Like it or not, another year has passed. I have, as you may have noticed, made some headdway on my reading this year. It wasn't necessarily all part of my
2025 Reading Challenge, but I did increase the number of books I read this year substantially over prior years.
But, specific to this year's challenge, here's how I did:
January: a book you first picked up because of the cover
READ
February: a book about mental health
Quiet: The Power of Introverts in a World That Can't Stop Talking, by Susan Cain
NOT READ
March: a short story collection
In the Gloaming, by Alice Elliott Dark
READ
April: a book published in the year you were born
The Mayor of Casterbridge, by Thomas Hardy
READ
May: a sequel
March, by Geraldine Brooks
NOT READ
June: something funny
Twas the Nightshift Before Christmas, by Adam Kay
READ
July: a beach read
Murder on the Oceanic, by Edward Marston
READ
August: a re-read
Being Mortal: Medicine and What Matters in the End, by Atul Gawande
NOT READ
September: a book with "secret" in the title
The Many Lives & Secret Sorrows of Josephine B., by Sandra Gulland
READ
October: a book involving magic, witches, vampires, sorcery, or the like
Unfinished Tales of Numenor and Middle-Earth, by J.R.R. Tolkien
NOT READ
November: something containing recipes
On Rue Tatin: Living and Cooking in a French Town, by Susan Herman Loomis
NOT READ
December: something told from the point of view of the villain or bad guy
The Meaning of Night, by Michael Cox
NOT READ
So, what have we learned from this? That I have very little reading discipline, I believe, is what we have learned. Because I read more books than usual but still only got through half the books on my reading challenge. Why? Obviously because I elected to read other things instead. Or, maybe what we have learned is that current Me is not a very good judge of what future Me is going to want to read.

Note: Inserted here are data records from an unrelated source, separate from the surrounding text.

(** [strconv.Atoi] succeeds on an optional sign followed by one or more
    decimal digits whose value fits in 64 bits. *)
Definition digits_value (s : string) : option N :=
  match s with
  | EmptyString => None
  | _ =>
      fold_left
        (fun acc c =>
           n ← acc;
           if strings.is_digit c then Some (10 * n + (strings.byte_of c - 48))%N else None)
        (list_ascii_of_string s) (Some 0%N)
  end.

Definition Atoi_ok (s : string) : bool :=
  match s with
  | String "-" r =>
      match digits_value r with Some n => (n <=? 2 ^ 63)%N | None => false end
  | String "+" r =>
      match digits_value r with Some n => (n <? 2 ^ 63)%N | None => false end
  | _ =>
      match digits_value s with Some n => (n <? 2 ^ 63)%N | None => false end
  end.

(** [filepath.Join] of two clean, non-empty components. *)
Definition filepath_Join (dir name : string) : string := dir +:+ "/" +:+ name.

Module DirEntry.
Record t : Type := mk { Name : string; IsDir : bool }.
End DirEntry.

(** What the loader sees of the disk: the entries of a directory
    ([None] when [ioutil.ReadDir] fails) and the lines [bufio.Scanner]
    delivers for a file ([None] when [os.Open] fails). *)
Module disk.
Record t : Type := mk {
  ReadDir : string -> option (list DirEntry.t);
  Open : string -> option (list string)
}.
End disk.

Definition emptyEmail (path : string) : EnronEmail.t :=
  EnronEmail.mk EmptyString (time.mkTime (-62135596800 * time.Second) 0) EmptyString [] [] [] EmptyString EmptyString
    EmptyString EmptyString EmptyString EmptyString EmptyString EmptyString EmptyString path EmptyString.

Definition set_MessageID (v : string) (e : EnronEmail.t) : EnronEmail.t :=
  EnronEmail.mk v (EnronEmail.Date e) (EnronEmail.From e) (EnronEmail.To e) (EnronEmail.CC e)
    (EnronEmail.BCC e) (EnronEmail.Subject e) (EnronEmail.Body e) (EnronEmail.XFrom e)
    (EnronEmail.XTo e) (EnronEmail.XCC e) (EnronEmail.XBCC e) (EnronEmail.XFolder e)
    (EnronEmail.XOrigin e) (EnronEmail.XFileName e) (EnronEmail.FilePath e)
    (EnronEmail.UserFolder e).

Definition set_Date (v : time.Time) (e : EnronEmail.t) : EnronEmail.t :=
  EnronEmail.mk (EnronEmail.MessageID e) v (EnronEmail.From e) (EnronEmail.To e)
    (EnronEmail.CC e) (EnronEmail.BCC e) (EnronEmail.Subject e) (EnronEmail.Body e)
    (EnronEmail.XFrom e) (EnronEmail.XTo e) (EnronEmail.XCC e) (EnronEmail.XBCC e)
    (EnronEmail.XFolder e) (EnronEmail.XOrigin e) (EnronEmail.XFileName e)
    (EnronEmail.FilePath e) (EnronEmail.UserFolder e).

Definition set_From (v : string) (e : EnronEmail.t) : EnronEmail.t :=
  EnronEmail.mk (EnronEmail.MessageID e) (EnronEmail.Date e) v (EnronEmail.To e)
    (EnronEmail.CC e) (EnronEmail.BCC e) (EnronEmail.Subject e) (EnronEmail.Body e)
    (EnronEmail.XFrom e) (EnronEmail.XTo e) (EnronEmail.XCC e) (EnronEmail.XBCC e)
    (EnronEmail.XFolder e) (EnronEmail.XOrigin e) (EnronEmail.XFileName e)
    (EnronEmail.FilePath e) (EnronEmail.UserFolder e).

Definition set_To (v : list string) (e : EnronEmail.t) : EnronEmail.t :=
  EnronEmail.mk (EnronEmail.MessageID e) (EnronEmail.Date e) (EnronEmail.From e) v
    (EnronEmail.CC e) (EnronEmail.BCC e) (EnronEmail.Subject e) (EnronEmail.Body e)
    (EnronEmail.XFrom e) (EnronEmail.XTo e) (EnronEmail.XCC e) (EnronEmail.XBCC e)
    (EnronEmail.XFolder e) (EnronEmail.XOrigin e) (EnronEmail.XFileName e)
    (EnronEmail.FilePath e) (EnronEmail.UserFolder e).

Definition set_CC (v : list string) (e : EnronEmail.t) : EnronEmail.t :=
  EnronEmail.mk (EnronEmail.MessageID e) (EnronEmail.Date e) (EnronEmail.From e)
    (EnronEmail.To e) v (EnronEmail.BCC e) (EnronEmail.Subject e) (EnronEmail.Body e)
    (EnronEmail.XFrom e) (EnronEmail.XTo e) (EnronEmail.XCC e) (EnronEmail.XBCC e)
    (EnronEmail.XFolder e) (EnronEmail.XOrigin e) (EnronEmail.XFileName e)
    (EnronEmail.FilePath e) (EnronEmail.UserFolder e).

Regardless, I was a solid 50% this year, but that gives me no bonus credit for all my extra reading. And remember, a couple of those items of extra reading were cleaning up books from prior years' Reading Challenges, so I really do think some credit is warranted for
this and
this. If we add those in, instead of 6 out of 12, I'm at 8 out of 14, which is a bump up to 57%. So
almost a passing grade at a lot of places!